This is not to assume that ICPs have been without their critics. Goodwin et al., 17 for example, have pointed out that ICP development has been ‘problematic and effectiveness unproven’, and other researchers have observed that ICPs take time to become embedded being very context-specific.18–20 This evidence, one should note, is drawn solely from the hospital sector, and not from primary and community care as reported on here. Another point that requires noting is that ICPs as workflow systems do not necessarily need e-health systems, but they are recognised as a particularly useful approach to the design and implementation of e-care pathways (eICPs).
Theories and methods
We undertook a longitudinal, socio-technical, qualitative evaluation of a range of e-patient information systems within two PCTs and the local health networks of which they are part (e.g. acute hospitals, social care, private care homes). This process included mapping pathways, interviewing IT and health professionals (20 interviews in Northants and 24 in Walsall), observing eICP development meetings over several months and undertaking documentary analysis. We will first explain the selection of the two PCTs and then that of the eICPs.
The case studies
Walsall and Northants local health networks are situated in the English midlands, with Walsall being about 60 miles west of Northants. They were selected because of their contrasting demographic and urban/rural mix: Walsall is a ‘Black Country’ town shaped by its industrial past in mining and steel, ethnic diversity and recent economic deprivation; its unemployment figures are nearly 6 per cent higher than in Northants. 21 Northants was less obviously urban or multi-ethnic and historically had a much more rural economy. Another reason for the choice of PCTs was the combination of (a) cultures within the two PCTs, (b) the different strategies of their informatics services (IT departments) and (c) their relations with users.

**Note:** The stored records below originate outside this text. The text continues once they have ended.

(* ===== verification/Graph500Main.v ===== *)
(** * graph500 from its command line (src/sources/graph500/graph500.c)

    [real_main] in full: the options, the two generators of edges and the
    branch that reads the edges from a file, in front of [run_bfs]. *)

From Stdlib Require Import ZArith Lia String.
From stdpp Require Import list numbers.
From S2P Require Import Prelude Arrays CLib Threads Doubles Getopt ModArith Mrg MrgTable Graph Kronecker Rmat SeqList SeqCsr Graph500 Options.
#[local] Open Scope Z_scope.

Module Graph500Main.
Import Mrg Graph Options.
#[local] Existing Instances Graph500.seq_csr_kernel Graph500.seq_csr_laws.

(** What the process meets outside, but for the name of the root file, which is
    an option: the edges in the file of a name, if it can be opened, and the
    roots, if they can be read. *)
Record system := MkSystem {
  open_dump : list Z -> option (list packed_edge);
  read_roots : list Z -> option (list Z);
  skip_validation : bool;
  ready_ok : bool;
  done_ok : bool;
}.

Definition environment_of (sys : system) (g : globals) : Graph500.environment :=
  Graph500.MkEnv (read_roots sys <$> rootname g) (skip_validation sys) (ready_ok sys) (done_ok sys).

(** How the program ends: in the options, with [return EXIT_FAILURE], or in
    [run_bfs], which never returns. *)
Inductive ending :=
| Optioned (status : Z)
| OptionsAborted
| ReturnFailure
| Ran (o : Graph500.outcome).

Section Main.
Context {G : Type} `{Graph500.Kernel G} {MA : ModArith}.
(** The build: with or without OpenMP, the threads and the steps they are given,
    and the order of the two calls in [mrg_get_double_orig]. *)
Context {team_of : Team} (openmp : bool) (fuel : nat) (left_first : bool).
Context (strtod : list Z -> double * bool) (strdup : list Z -> option (list Z)) (env_verbose : bool).
Context (sys : system).

(** The edge list of a generator: [nedge], [IJ] and the state of the random
    numbers. *)
Definition generate_edges (g : globals) (desired_nedge userseed : Z) (order : list Z -> list Z) (st : mrg_state)
    : option (Z * list packed_edge * mrg_state) :=
  if use_RMAT g then
    let IJ := Kronecker.xmalloc_edges desired_nedge in
    '(IJ, st) ←
      (if openmp then
         fst <$> Rmat.omp_rmat_edgelist Table.mrg_skip_matrices left_first fuel IJ desired_nedge (SCALE g)
                   (prob g PA) (prob g PB) (prob g PC) st O
       else
         Rmat.rmat_edgelist Table.mrg_skip_matrices left_first IJ desired_nedge (SCALE g)
           (prob g PA) (prob g PB) (prob g PC) st);
    Some (desired_nedge, IJ, st)
  else
    '(nedge, IJ) ← Kronecker.make_graph Table.mrg_skip_matrices (SCALE g) desired_nedge userseed userseed order;
    Some (nedge, IJ, st).

(** The edge list, or [None] for [return EXIT_FAILURE].  [nedge] is a global
    variable and 0 when the program starts, and so is [IJ]: the branch for a file
    asks for [nedge] edges. *)
Definition input_edges (g : globals) (desired_nedge userseed : Z) (order : list Z -> list Z) (st : mrg_state)
    : option (option (Z * list packed_edge * mrg_state)) :=
  match dumpname g with
  | None => input ← generate_edges g desired_nedge userseed order st; Some (Some input)
  | Some name =>
      let nedge := 0 in
      match open_dump sys name with
      | None => Some None
      | Some file =>
          if alen file <? nedge then Some None
          else Some (Some (nedge, take (Z.to_nat nedge) file, st))
      end
  end.

Definition real_main (args : list (list Z)) (SEED : option Z) (NBFS t : Z) (order : list Z -> list Z) : option ending :=
  match (match args with [] => Returns initial | _ => get_options strtod strdup env_verbose args end) with
  | Exits status => Some (Optioned status)
  | Aborts => Some OptionsAborted
  | Returns g =>
      assert! (0 <=? SCALE g) && (SCALE g <? 63);
      let nvtx_scale := Z.shiftl 1 (SCALE g) in
      '(userseed, st) ← Graph500.init_random SEED;
      desired_nedge ← sint64 (nvtx_scale * edgefactor g);
      assert! nvtx_scale <=? desired_nedge;
      assert! edgefactor g <=? desired_nedge;
      input ← input_edges g desired_nedge userseed order st;
      match input with
      | None => Some ReturnFailure
      | Some (nedge, IJ, st) =>
          o ← Graph500.run_bfs left_first (environment_of sys g) nvtx_scale IJ nedge NBFS t st;
          Some (Ran o)
      end
  end.
End Main.

(** ** Proofs *)

Lemma init_random_live SEED :
  match SEED with Some s => - 2 ^ 63 <= s < 2 ^ 63 | None => True end ->
  exists userseed st, Graph500.init_random SEED = Some (userseed, st) /\ in_u64 userseed /\ fe_state st.
Proof.
  intros Hs. unfold Graph500.init_random. set (seed := if _ <? 0 then _ else _). assert (in_u64 (u64 seed)) as Hu by apply u64_range.
  unfold in_u64 in Hu. set (x := u64 seed) in *. eexists x, _. split; [reflexivity|]. split; [done|].
  change 0x3FFFFFFF with (Z.ones 30). rewrite !Z.land_ones, !Z.shiftr_div_pow2, Z.shiftl_mul_pow2 by lia.
  pose proof (Z.mod_pos_bound x (2 ^ 30) ltac:(lia)). pose proof (Z.mod_pos_bound (x / 2 ^ 30) (2 ^ 30) ltac:(lia)).
  assert (0 <= x / 2 ^ 60 < 16) by (split; [apply Z.div_pos; lia|apply Z.div_lt_upper_bound; lia]).
  rewrite (u64_id (x / 2 ^ 60 * 2 ^ 4)) by (unfold in_u64; lia).
  rewrite (u64_id (x / 2 ^ 60 * 2 ^ 4 + x / 2 ^ 60)) by (unfold in_u64; lia).
  rewrite !u64_id by (unfold in_u64; lia). unfold fe_state, fe, P31. cbn -[Z.pow Z.modulo Z.div Z.mul Z.add]. lia.
Qed.


Section Runs.
Context {G : Type} `{Graph500.KernelLaws G} {MA : ModArith}.
Context {team_of : Team} (openmp : bool) (fuel : nat) (left_first : bool).
Context (strtod : list Z -> double * bool) (strdup : list Z -> option (list Z)) (env_verbose : bool) (sys : system).



(** The options in effect. *)
Definition options_of (args : list (list Z)) : outcome :=
  match args with [] => Returns initial | _ => get_options strtod strdup env_verbose args end.

Lemma options_positive args g : options_of args = Returns g -> 1 <= SCALE g /\ 1 <= edgefactor g.
Proof.
  unfold options_of. destruct args as [|a args]; [by intros [= <-]|]. intros Hopt.
  pose proof (get_options_ok strtod strdup env_verbose (a :: args)) as He. rewrite Hopt in He. inversion He. lia.
Qed.


(** *** The branch for a file *)

Lemma sample_none n NBFS a st roots nvtx :
  1 <= nvtx <= 2 ^ 53 -> fe_state st -> (forall v, 0 <= v < nvtx -> a.[v] = Some 0) ->
  exists st', Graph500.sample_roots left_first n nvtx NBFS a st roots 0 = Some (st', roots, 0).
Proof.
  intros Hn Hst Ha. revert st Hst. induction n as [|n IH]; intros st Hst; cbn [Graph500.sample_roots]; [by exists st|].
  destruct (0 <? NBFS); [|by exists st]. destruct (Graph500.challenge_ok nvtx Hn left_first st Hst) as (c & -> & Hc).
  cbn [mbind option_bind]. rewrite Ha by done. cbn. by apply IH, step_fe, step_fe.
Qed.

Lemma no_roots nvtx NBFS t st :
  1 <= nvtx <= 2 ^ 53 -> fe_state st -> 0 <= t -> 0 < NBFS ->
  Graph500.choose_roots left_first nvtx [] 0 NBFS t st = Some None.
Proof.
  intros Hn Hst Ht HN. unfold Graph500.choose_roots. pose proof (Graph500.alen_cells nvtx 4 ltac:(lia) ltac:(lia)) as Hl.
  destruct (fill_range_ok (Graph500.xmalloc_cells nvtx 4) 0 nvtx 0) as (a & -> & Hla & Hga); [lia|lia|].
  cbn [mbind option_bind]. rewrite for_z_empty by lia. cbn [mbind option_bind].
  assert (forall v, 0 <= v < nvtx -> a.[v] = Some 0) as Ha.
  { intros v Hv. rewrite Hga by lia. by assert ((0 <=? v) && (v <? nvtx) = true) as -> by lia. }
  destruct (for_z_inv (fun _ c => c = 0) 0 nvtx (Graph500.count_adj a) 0) as (c & -> & ->); [lia|done| |].
  { intros k c Hk ->. unfold Graph500.count_adj. rewrite Ha by lia. cbn. by eexists. }
  cbn [mbind option_bind].
  destruct (sample_none (Z.to_nat nvtx) NBFS a st (replicate (Z.to_nat Graph500.NBFS_max) 0) nvtx Hn Hst Ha) as (st' & ->).
  cbn [mbind option_bind]. by assert ((0 <=? t) && (0 <? NBFS) = true) as -> by lia.
Qed.

(** C34: the option that names a file with the edges.  Whatever edges the file
    holds, the program asks for none of them, since the number it asks for is a
    variable that nothing has set, finds no root in the empty graph and exits
    with failure (if the variable it compares, which is not set either, is not
    negative). *)
Theorem graph500_file_ignored args SEED NBFS t order g name file :
  options_of args = Returns g -> dumpname g = Some name -> rootname g = None -> open_dump sys name = Some file ->
  SCALE g <= 53 -> 2 ^ SCALE g * edgefactor g < 2 ^ 63 ->
  match SEED with Some s => - 2 ^ 63 <= s < 2 ^ 63 | None => True end ->
  0 <= t -> 0 < NBFS ->
  real_main openmp fuel left_first strtod strdup env_verbose sys args SEED NBFS t order = Some (Ran Graph500.ExitFailure).
Proof.
  intros Hopt Hd Hrn Hf HS Hlen Hseed Ht HN. destruct (options_positive args g Hopt) as [HS1 He1].
  unfold real_main. fold (options_of args). rewrite Hopt. assert ((0 <=? SCALE g) && (SCALE g <? 63) = true) as -> by lia.
  cbn [check mbind option_bind]. destruct (init_random_live SEED Hseed) as (us & st & -> & Hus & Hst).
  cbn [mbind option_bind]. rewrite Z.shiftl_1_l. pose proof (Z.pow_le_mono_r 2 1 (SCALE g) ltac:(lia) ltac:(lia)) as Hp1.
  pose proof (Z.pow_le_mono_r 2 (SCALE g) 53 ltac:(lia) ltac:(lia)) as Hp2.
  rewrite sint64_id by nia. cbn [mbind option_bind].
  assert (2 ^ SCALE g <=? 2 ^ SCALE g * edgefactor g = true) as -> by nia.
  assert (edgefactor g <=? 2 ^ SCALE g * edgefactor g = true) as -> by nia.
  cbn [check mbind option_bind]. unfold input_edges. rewrite Hd, Hf. pose proof (alen_nonneg file).
  destruct (Z.ltb_spec (alen file) 0); [lia|]. change (take (Z.to_nat 0) file) with (@nil packed_edge). cbn [mbind option_bind]. unfold Graph500.run_bfs.
  destruct (Graph500.kernel_create_ok (G := G) [] ltac:(constructor) ltac:(done)) as (gr & m & Hc & _). change (alen []) with 0 in Hc.
  rewrite Hc. cbn [mbind option_bind]. cbn [environment_of Graph500.rootname]. rewrite Hrn. cbn [fmap option_fmap option_map].
  by rewrite no_roots by (done || lia).
Qed.
End Runs.

(** ** Examples *)

Definition example_system : system := MkSystem (fun _ => Some [MkEdge 0 1]) (fun _ => None) false true true.
Definition no_strtod (_ : list Z) : double * bool := (dzero, true).


Lemma graph500_file_ignored_witness :
  real_main (G := SeqCsr.globals) (MA := mod_arith_64) (team_of := first_first) true 0 true no_strtod Some false example_system
    [chars "-s1"; chars "-o"; chars "edges"] None 1 0 id = Some (Ran Graph500.ExitFailure).
Proof.
  apply (graph500_file_ignored (G := SeqCsr.globals) (team_of := first_first) true 0 true no_strtod Some false example_system
    [chars "-s1"; chars "-o"; chars "edges"] None 1 0 id (set_dump (Some (chars "edges")) (set_scale 1 initial))
    (chars "edges") [MkEdge 0 1]).
  - reflexivity.
  - reflexivity.
  - reflexivity.
  - reflexivity.
  - cbn. lia.
  - reflexivity.
  - exact I.
  - lia.
  - lia.
Defined.
End Graph500Main.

Northants and Walsall local health networks reflected different institutional logics: ‘belief systems and related practices that predominate in an organizational field’
22
(p. 139). Logics, as Reay and Hinings
23
(p. 629) point out, ‘help to explain connections that create a sense of common purpose and unity within an organizational field’ and help explain the difference between them. Where one draws the boundaries around such a ‘field’ will depend on the level of analysis. Here we are comparing two local health networks that comprised of a network of organisations and agencies, which were primarily but not solely coordinated from within the two PCTs. This approach corresponds with that of Scott
24
(pp. 207–208; cited in Reay and Hinings
23
(p. 353)): The notion of field connotes the existence of a community of organizations that partakes of a common meaning system and whose participants interact more frequently and fatefully with one another than with actors outside of the field.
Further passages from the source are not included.